Benton permanece callado y arrastra los zapatos por la acera. La calle está ruidosa debido a la gente que sale de restaurantes y bares, bulliciosa, con escúteres y coches que a punto están de atropellarlos.
—Drew no hablaba italiano, ni una palabra apenas, según nos han dicho —añade Scarpetta.
Hay estrellas en el cielo, la luna tenue sobre Casina Rossa, la casa de estuco donde murió Keats de tuberculosis a los veinticinco años.
—O la siguió —continúa—. O tal vez tenía alguna clase de relación con ella. No lo sabemos y es posible que no lo sepamos nunca a menos que vuelva a hacerlo o sea atrapado. ¿Vas a hablarme, Benton? ¿O voy a seguir con este monólogo más bien fragmentario y redundante?
—No sé qué demonios os traéis entre manos vosotros dos, a menos que sea tu manera de castigarme —dice él.
—¿Nosotros dos?
—El maldito capitán. ¿Quién, si no?
—La respuesta a la primera parte es que no nos traemos nada entre manos, y es ridículo que pienses lo contrario, pero ya volveremos sobre eso. Me interesa más eso que dices de que te estoy castigando, porque no tengo antecedentes de castigarte a ti ni a nadie.

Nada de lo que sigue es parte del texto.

(** * Content acquisition pipeline of the XHS collection app

    A shallow embedding of the download manager
    (mobile/src/services/download-manager.ts), the file manager, the
    AI analysis service and the repositories they call, together with
    the properties of the pipeline specification checked against them.
    The share handler, the background task, the statement builders and
    column mappings of the schema, and the network monitor are embedded
    as well, with properties read off their code.

    Conventions of the model.
    - JavaScript numbers that carry fractions (progress values) are IEEE
      binary64 values, [PrimFloat.float]; counts, sizes, priorities and
      timestamps are integers ([nat] or [Z]).
    - SQLite tables are lists of rows in insertion order.  A row of a
      table whose primary key is produced by [generateId] is identified
      by its position in the table, which is fresh by construction (the
      PRIMARY KEY constraint); posts keep their textual id because the
      callers supply it.  A statement fails only where the model says
      so: an INSERT into posts that breaks PRIMARY KEY or UNIQUE, and a
      SELECT with OFFSET but without LIMIT.
    - [async] functions are run to completion; remote services, the file
      system and the clock are oracles collected in [World].
    - Exceptions are explicit: a computation returns [Ok] or [Throw].
    - The fields [published], [delivered] and [calls] of [AppState] are
      observation logs; the program never reads them. *)

From Stdlib Require Import List Ascii String ZArith Bool Lia PeanoNat.
From Stdlib Require Import PrimFloat Sorted DecimalString DecimalNat.
Import ListNotations.
Set Warnings "-inexact-float".

(** ** Results and the state-and-exception monad *)

Inductive Result (A : Type) : Type :=
| Ok (a : A)
| Throw (e : string).
Arguments Ok {A} a.
Arguments Throw {A} e.

Definition M (S A : Type) : Type := S -> Result A * S.

Definition ret {S A : Type} (a : A) : M S A := fun s => (Ok a, s).

Definition bind {S A B : Type} (m : M S A) (k : A -> M S B) : M S B :=
  fun s => match m s with
           | (Ok a, s') => k a s'
           | (Throw e, s') => (Throw e, s')
           end.

Definition throw {S A : Type} (e : string) : M S A := fun s => (Throw e, s).

(** [try { m } catch (e) { h e }] *)
Definition try_catch {S A : Type} (m : M S A) (h : string -> M S A) : M S A :=
  fun s => match m s with
           | (Ok a, s') => (Ok a, s')
           | (Throw e, s') => h e s'
           end.

Definition gets {S A : Type} (f : S -> A) : M S A := fun s => (Ok (f s), s).
Definition modify {S : Type} (f : S -> S) : M S unit := fun s => (Ok tt, f s).
(** * Git repository tags: a shallow embedding of [git_tags.py]

    The module [ultralytics/yolo/utils/callbacks/git_tags.py] offers one
    function, [repository_tags], which reads the branch, the commit hash and
    the origin URL of the repository found in the current directory, reads
    the same three facts of every submodule, and returns them as a flat
    dictionary.  All knowledge of git comes from GitPython; here the
    library is an environment of queries, each of which may raise. *)

From stdpp Require Import gmap strings list fin_maps.

Open Scope string_scope.

#[local] Set Warnings "-clear-no-such-hyp".

(** ** Python values and exceptions *)

(** The objects that reach the dictionary.  GitPython hands out plain
    strings for hashes and URLs and a [git.Head] reference for a branch;
    [PyObject] stands for any other object, known by its [__str__]. *)
Inductive pyobj : Type :=
  | PyStr (s : string)
  | PyHead (name : string)
  | PyObject (str_form : string).

Global Instance pyobj_eq_dec : EqDecision pyobj.
Proof. solve_decision. Defined.

(** The text of [val.__str__()]: a [git.Head] prints as its name. *)
Definition str_text (val : pyobj) : string :=
  match val with
  | PyStr s => s
  | PyHead name => name
  | PyObject str_form => str_form
  end.

(** [str(val)] *)
Definition py_str (val : pyobj) : pyobj := PyStr (str_text val).

(** [isinstance(val, str)] *)
Definition is_str (val : pyobj) : bool :=
  match val with
  | PyStr _ => true
  | _ => false
  end.

(** [a or b] on strings: the empty string is falsy. *)
Definition py_or (a b : string) : string :=
  match a with
  | EmptyString => b
  | String _ _ => a
  end.

(** The exceptions of interest: the one this module declares, the two with
    which GitPython reports that no repository was found, and any other
    exception of the library (a failed git command, a detached HEAD, a
    missing remote), kept with its text. *)
Inductive exn : Type :=
  | DirtyGitRepo (msg : string)
  | InvalidGitRepositoryError
  | NoSuchPathError
  | GitError (what : string).
(** * IDDCareBot: the retrieval-and-answer pipeline of [llm_server.py]

    A shallow embedding of the chat backend of the repository
    ([safety.py], [prompts.py], [llm_server.py], the legacy [server.py] and
    the embedding step of [ingest.py]) together with the properties the
    specification states about it.

    Conventions of the model.
    - A Python [str] is a [string]: the UTF-8 bytes of the text.  Substring
      and prefix tests on UTF-8 bytes agree with the tests on code points.
      [lower] maps the ASCII letters and [strip] removes the ASCII white
      space of [str.isspace]; bytes of other code points are left as they
      are.
    - A Python [float] is a real number.
    - The sentence encoder, the FAISS index, the HTTP client and the Ollama
      runtime are libraries outside the repository: they are fields of the
      environment [Env], and every call to one of them is recorded in the
      trace of the computation. *)

From Stdlib Require Import String Ascii List Bool ZArith NArith Lia.
From Stdlib Require Import Reals Lra.
Import ListNotations.

Open Scope string_scope.

(* ================================================================== *)
(** ** Python strings *)
(* ================================================================== *)

Module PyStr.

(** The line feed, written [\n] in the source. *)
Definition nl : string := String (ascii_of_nat 10) EmptyString.

(** [c.lower()] on one ASCII character: [A]..[Z] move to [a]..[z]. *)
Definition lower_char (c : ascii) : ascii :=
  let n := nat_of_ascii c in
  if andb (Nat.leb 65 n) (Nat.leb n 90) then ascii_of_nat (n + 32) else c.

(** [s.lower()] *)
Fixpoint lower (s : string) : string :=
  match s with
  | EmptyString => EmptyString
  | String c r => String (lower_char c) (lower r)
  end.

(** [c.isspace()] for one ASCII character: tab, line feed, vertical tab,
    form feed, carriage return, the four separators 0x1c..0x1f, space. *)
Definition is_space (c : ascii) : bool :=
  let n := nat_of_ascii c in
  orb (andb (Nat.leb 9 n) (Nat.leb n 13))
      (orb (andb (Nat.leb 28 n) (Nat.leb n 31)) (Nat.eqb n 32)).

(** [s.lstrip()] *)
Fixpoint lstrip (s : string) : string :=
  match s with
  | EmptyString => EmptyString
  | String c r => if is_space c then lstrip r else s
  end.

(** [s.rstrip()]: a character is dropped when it is white space and
    everything after it was dropped. *)
Fixpoint rstrip (s : string) : string :=
  match s with
  | EmptyString => EmptyString
  | String c r =>
      match rstrip r with
      | EmptyString => if is_space c then EmptyString else String c EmptyString
      | r' => String c r'
      end
  end.

(** [s.strip()] *)
Definition strip (s : string) : string := rstrip (lstrip s).

(** [s.startswith(p)] *)
Fixpoint startswith (s p : string) {struct p} : bool :=
  match p, s with
  | EmptyString, _ => true
  | String _ _, EmptyString => false
  | String a p', String b s' => andb (Ascii.eqb a b) (startswith s' p')
  end.

(** [p in s] *)
Fixpoint contains (p s : string) : bool :=
  orb (startswith s p)
      (match s with
       | EmptyString => false
       | String _ r => contains p r
       end).

(** [any(f(x) for x in xs)] *)
Definition any {A : Type} (f : A -> bool) (xs : list A) : bool := existsb f xs.

(** [sep.join(xs)] *)
Fixpoint join (sep : string) (xs : list string) : string :=
  match xs with
  | [] => EmptyString
  | [x] => x
  | x :: rest => x ++ sep ++ join sep rest
  end.

(** Python truthiness of an optional string: [None] and [""] are false. *)
Definition truthy (o : option string) : bool :=
  match o with
  | None => false
  | Some EmptyString => false
  | Some (String _ _) => true
  end.

(** The mathematical readings of the two tests. *)
Definition is_prefix (p s : string) : Prop := exists b, s = p ++ b.
Definition is_substring (p s : string) : Prop := exists a b, s = a ++ p ++ b.

End PyStr.

Import PyStr.

(* ================================================================== *)
(** ** The data model *)
(* ================================================================== *)

(** One row of [meta.json]: the dictionary written by [ingest.py], read
    with [dict.get].  A field is [None] when the key is absent. *)
Record ChunkRecord := {
  title : option string;
  authors : option string;
  abstract : option string;
  source_file : option string;
  chunk_id : option Z;
  year : option string;
  url : option string
}.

Empiezan a subir la Scalinata di Spagna, esfuerzo agravado por los sentimientos heridos y el exceso de vino. Los amantes están entrelazados, y unos jóvenes alborotados que están armando bulla no les prestan atención. A lo lejos, según parece a un kilómetro y pico cuesta arriba, el hotel Hassler, iluminado e inmenso, descuella sobre la ciudad como un palacio.
—No va con mi carácter —comienza de nuevo—, eso de castigar a la gente. Me protejo y protejo a otros, pero no castigo. Al menos a la gente que me importa. Pero sobre todo —sin resuello—, a ti nunca te castigaría.
—Si tienes intención de salir con otros, si estás interesada en otros hombres, no puedo reprochártelo. Pero dímelo. Eso es lo único que te pido. No montes numeritos como has estado haciendo todo el día. Y toda la noche. No me vengas con estúpidos jueguecitos de instituto.